Тот, кто счастлив, не должен иметь страха. Даже перед смертью.
Людвиг Витгенштейн
Мой герой смертельно болен, у него опухоль мозга, впрочем, узнаёт он об этом только в конце третьей части. Из-за своей болезни он галлюцинирует, его личность как бы разделяется на две, и таким образом он встречается со своим альтер-эго, со своим «вторым я», мифическим человеком, который становится его невидимым спутником.
Сюжет построен таким образом, что сначала мой герой мучается разными «классическими» философскими вопросами – он размышляет о жизни, о смерти, об отношениях между людьми. Но не находит ответов на свои вопросы, и это вынуждает его искать некой помощи, некоего спасения, Учителя, который бы помог ему понять и осмыслить суть жизни.
И этот Учитель действительно появляется, хотя мой герой и не догадывается, что этот человек – не кто иной, как его собственное «второе я» – он сам, с которым он вступает в отношения, полные внимания, участия, поддержки и подлинной заботы. И в этот момент проблема смерти претерпевает в сознании героя сущностные изменения.
Помнить о смерти – лучший из всех известных мне способов избежать западни, в которую вас загоняет мысль о том, что вам есть что терять. Ты уже голый. Нет никаких причин не следовать велению своего сердца.
Стив Джобс
Дело не в том, что все мы умрём, – понимает герой моего «Дневника», – дело в том, что мы и не живём толком до тех пор, пока соотносим понятие жизни с понятием смерти.
Жизнь и смерть – это абсолютно разные вещи, они из разных миров и реальностей. Их нельзя сопоставить, как жёлтое и квадратное, длинное и мокрое. Они не соотносимы друг с другом.
Но из-за своего страха перед смертью мы лишаемся внутренней свободы, без которой нет и не может быть полного, истинного, подлинного переживания жизни.
Повествование «Дневника» представляет собой последовательное преодоление «идеи смерти»: разрушение её образа – наших традиционных представлений о смерти.
Избавляясь от страха перед смертью, мой герой начинает жить и возвращает себе свою внутреннюю цельность, которой на самом деле немногие из живущих могут похвастаться.
Помни, что, за одним небольшим исключением, мир состоит из других.
Оливер Уэнделл Холмс
И тогда появляется жизнь – настоящая, полная красок и чувств, исполненная добротой и внутренним светом. Это внутреннее, психологическое освобождение, это свобода, понятая и осмысленная, пережитая как свобода от страха.
Разумеется, работа, о которой я сейчас рассказываю, философская, возможно, кому-то она покажется сложной. Но главный её вывод звучит как банальность: победить страх смерти – это и значит начать жить.
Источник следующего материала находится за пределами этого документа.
(** X19.  Clicking Update twice on texts that are both numbers gives the
    state one click gives: a successful update is idempotent. *)
Theorem update_plot_idempotent (g : Gui) (new_a new_b : pyfloat) :
  float_of_str (text_box_a g) = Ok new_a ->
  float_of_str (text_box_b g) = Ok new_b ->
  update_plot (snd (update_plot g)) = update_plot g.
Proof.
  intros Ha Hb.
  destruct (update_plot_valid g new_a new_b Ha Hb) as (m & Em & E).
  rewrite E. simpl.
  set (g1 := mkGui _ _ _ _ _).
  destruct (update_plot_valid g1 new_a new_b Ha Hb) as (m' & Em' & E').
  rewrite E'. unfold g1. simpl.
  rewrite Em in Em'. injection Em' as <-. reflexivity.
Qed.

Lemma update_plot_idempotent_witness :
  let g := mkGui fixture "2" "2" [] None in
  update_plot (snd (update_plot g)) = update_plot g.
Proof.
  intros g.
  exact (update_plot_idempotent g (Fin 2) (Fin 2) float_of_str_2 float_of_str_2).
Defined.

(** ** What the newer field depends on *)

(** X20.  In [elliptic_curve1.1.py] the field and the two marked values
    that [plot_modular_form] computes do not depend on the stored curve:
    whenever the call returns for two models, the two grids are the same
    and the values at i and rho are the same; only the title value can
    differ. *)
Theorem plot_modular_form_field_ignores_curve (s1 s2 : EllipticCurve)
  (m1 m2 : ModularPlot) :
  plot_modular_form s1 = Ok m1 ->
  plot_modular_form s2 = Ok m2 ->
  Z_abs m1 = Z_abs m2 /\ j_i m1 = j_i m2 /\ j_rho m1 = j_rho m2.
Proof.
  unfold plot_modular_form. intros E1 E2.
  destruct (field_over (linspace (-3) 3 40) (linspace (1 / 10) 3 40))
    as [F | e]; [| discriminate].
  cbn [mbind py_bind] in E1, E2.
  destruct (j_invariant s1 None) as [t1 | e1] eqn:T1;
    cbn [mbind py_bind j_invariant] in E1; rewrite ?T1 in E1;
    cbn [mbind py_bind] in E1; [| discriminate].
  destruct (j_invariant s2 None) as [t2 | e2] eqn:T2;
    cbn [mbind py_bind j_invariant] in E2; rewrite ?T2 in E2;
    cbn [mbind py_bind] in E2; [| discriminate].
  injection E1 as <-. injection E2 as <-.
  cbn [Z_abs j_i j_rho]. repeat split.
Qed.

Lemma plot_modular_form_field_ignores_curve_witness :
  exists m1 m2,
    plot_modular_form fixture = Ok m1
    /\ plot_modular_form (mkCurve (Fin 2) (Fin 2)) = Ok m2
    /\ Z_abs m1 = Z_abs m2.
Proof.
  destruct (plot_modular_form_total fixture) as (m1 & E1 & _).
  destruct (plot_modular_form_total (mkCurve (Fin 2) (Fin 2))) as (m2 & E2 & _).
  exists m1, m2. split; [exact E1 |]. split; [exact E2 |].
  exact (proj1 (plot_modular_form_field_ignores_curve _ _ _ _ E1 E2)).
Defined.

(* ================================================================== *)
(** * Further properties on binary64 *)

Section Binary64_further.

Local Open Scope float_scope.


(** X5.  The guard on the discriminant does its work: [j_invariant] never
    raises [ZeroDivisionError].  The one exception it can raise is the
    [OverflowError] of a power, and it does raise it, at a = 1e200. *)
Theorem j_invariant_raises_only_overflow {L : Binary64.Libm}
  (self : Binary64.EllipticCurve) (tau : option Binary64.complex128)
  (e : exn) :
  Binary64.j_invariant self tau = Raise e -> e = OverflowError.
Proof.
  destruct tau as [tau |]; [discriminate |].
  unfold Binary64.j_invariant, Binary64.discriminant.
  destruct (Binary64.float_pow (Binary64.a self) 3) as [a3 | e1] eqn:Ha;
    cbn [mbind py_bind].
  2: { intros [= <-]. eapply float_pow_raises; exact Ha. }
  destruct (Binary64.float_pow (Binary64.b self) 2) as [b2 | e2] eqn:Hb;
    cbn [mbind py_bind].
  2: { intros [= <-]. eapply float_pow_raises; exact Hb. }
  destruct (_ =? 0) eqn:E; [discriminate |].
  unfold Binary64.py_truediv. rewrite E. discriminate.
Qed.

Lemma j_invariant_raises_only_overflow_witness :
  exists e,
    Binary64.j_invariant (L := Binary64.reference)
      (Binary64.mkCurve 0x1.4e718d7d7625ap+664 0) None
    = Raise e
    /\ e = OverflowError.
Proof.
  assert (He : Binary64.j_invariant (L := Binary64.reference)
                 (Binary64.mkCurve 0x1.4e718d7d7625ap+664 0) None
               = Raise OverflowError)
    by (vm_compute; reflexivity).
  exists OverflowError. split; [exact He |].
  exact (j_invariant_raises_only_overflow (L := Binary64.reference) _ _ _ He).
Defined.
Теперь я жажду не счастья, но лишь осознания.
Альбер Камю
Весь мой психотерапевтический опыт говорит о том, что мы не слишком хорошо понимаем эту «банальность», чтобы не обдумать её со всей серьёзностью лишь на том основании, что она кажется нам «банальной».
Страх делает нас зависимыми, закрытыми, ненастоящими, он выедает нас изнутри, и этого страха вокруг нас и в нас самих намного больше, нежели вообще мы можем себе представить.
Жизнь современного человека простёгана страхом, как лоскутное одеяло. Наше воспитание зиждется на страхе, наши отношения с людьми заряжены страхом, наше отношение к себе – это страх.
Да, возможно, мы так не чувствуем, да, возможно, мы этого не понимаем, не осознаём этого, но это так. И именно страх смерти, сколько бы я его ни критиковал, становится для многих людей той точкой отсчёта, с которой и начинается их подлинное вхождение в жизнь.